Buck Institute for Research on Aging, 8001 Redwood Boulevard, Novato, CA 94945, USA.
Stem Cell Res Ther. 2011 Jul 28;2(4):32. doi: 10.1186/scrt73.
Alzheimer's disease, Parkinson's disease, Huntington's disease, amyotrophic lateral sclerosis, and Friedreich's ataxia are the most common human neurodegenerative diseases pathologically characterized by a progressive and specific loss of certain neuronal populations. The exact mechanisms of neuronal cell death in these diseases are unclear, although some forms of the diseases are inherited and genes causing these diseases have been identified. Currently there are no effective clinical therapies for many of these diseases. The recently acquired ability to reprogram human adult somatic cells to induced pluripotent stem cells (iPSCs) in culture may provide a powerful tool for in vitro neurodegenerative disease modeling and an unlimited source for cell replacement therapy. In the present review, we summarize recent progress on iPSC generation and differentiation into neuronal cell types and discuss the potential application for in vitro disease mechanism study and in vivo cell replacement therapy.

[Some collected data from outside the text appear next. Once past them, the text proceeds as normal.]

(** * API code generator: normalizers and target emitters

    A shallow embedding of the documentation normalizers
    (server/parsers/swaggerParser.js, postmanParser.js, htmlParser.js)
    and of the target emitters (server/generators/nodeGenerator.js,
    goGenerator.js and the Java and PHP generators), followed by the
    properties of the specification that were checked against them.

    Conventions of the embedding.
    - A JavaScript string is a [string]; its characters stand for code
      units below 256.  [toLowerCase]/[toUpperCase] are described on
      ASCII text: they map the ASCII letters and leave every other code
      unit unchanged, whereas JavaScript also converts letters beyond
      ASCII, some of them into several code units.
    - A field that may be [undefined] (or [null]) is an [option].
    - An object that the code walks with [Object.entries]/[Object.keys]
      is an association list in the order JavaScript enumerates it:
      the names that are array indices first, in ascending numeric
      order, then the other names in the order of their insertion.
    - An object that the code only builds key by key and hands on (the
      [responses] of an endpoint) is a [gmap] of its own properties.
    - Values that are only passed through (examples, property maps,
      security requirements) are [JSON] values. *)

From stdpp Require Import base list strings gmap pretty.
From Stdlib Require Import ZArith Ascii Lia.

Open Scope string_scope.
Open Scope list_scope.

#[local] Set Warnings "-register-all".
#[local] Unset Elimination Schemes.
(** * Verification of the ingestion core of the document pipeline

    A shallow embedding of the task queue ([src/queue_db.py]), the text
    extraction strategy ([src/text_extraction.py]), the OCR clean-up pass
    ([src/hunyuan_ocr.py]), the geo membership test ([src/geo_context.py],
    [src/geo_filter.py]), the webhook delivery and the worker iteration
    ([src/worker.py]).

    Conventions of the embedding.
    - A SQLite table is the list of its rows in rowid order; an [UPDATE] maps
      over the rows, a [SELECT ... LIMIT 1] / [fetchone] takes the first row
      the scan meets.
    - A timestamp ([time.time()], a REAL column) is an integer number of
      clock ticks: only order, equality and one subtraction are used on it.
    - Python floats that carry coordinates are exact rationals.  The quality
      score of a text is modelled twice: as the exact rational its expression
      denotes, and as the IEEE binary64 value the interpreter computes
      ([SpecFloat]); the OCR escalation, which compares two scores, uses the
      binary64 value.
    - Exceptions are an explicit [Raise] result. *)

From Stdlib Require Import String Ascii ZArith NArith List Bool Lia.
From Stdlib Require Import QArith Qminmax Lqa Permutation Sorted DecimalString.
From Stdlib Require DecimalNat DecimalFacts SpecFloat.
Import ListNotations.

(* ====================================================================== *)
(** * The task store: [src/queue_db.py] *)
(* ====================================================================== *)

Module QueueDb.

Local Open Scope string_scope.
Local Open Scope list_scope.
Local Open Scope Z_scope.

阿尔茨海默病、帕金森病、亨廷顿病、肌萎缩侧索硬化症和弗里德里希共济失调是最常见的人类神经退行性疾病,其病理特征为某些神经元群体进行性和特异性丧失。尽管某些形式的疾病是遗传性的,并且已经确定了导致这些疾病的基因,但这些疾病中神经元细胞死亡的确切机制尚不清楚。目前,许多此类疾病都没有有效的临床治疗方法。最近获得的在培养中将人类成体细胞重编程为诱导多能干细胞 (iPSC) 的能力可能为体外神经退行性疾病建模提供强大工具,并为细胞替代疗法提供无限的来源。在本综述中,我们总结了 iPSC 生成和分化为神经元细胞类型的最新进展,并讨论了其在体外疾病机制研究和体内细胞替代治疗中的潜在应用。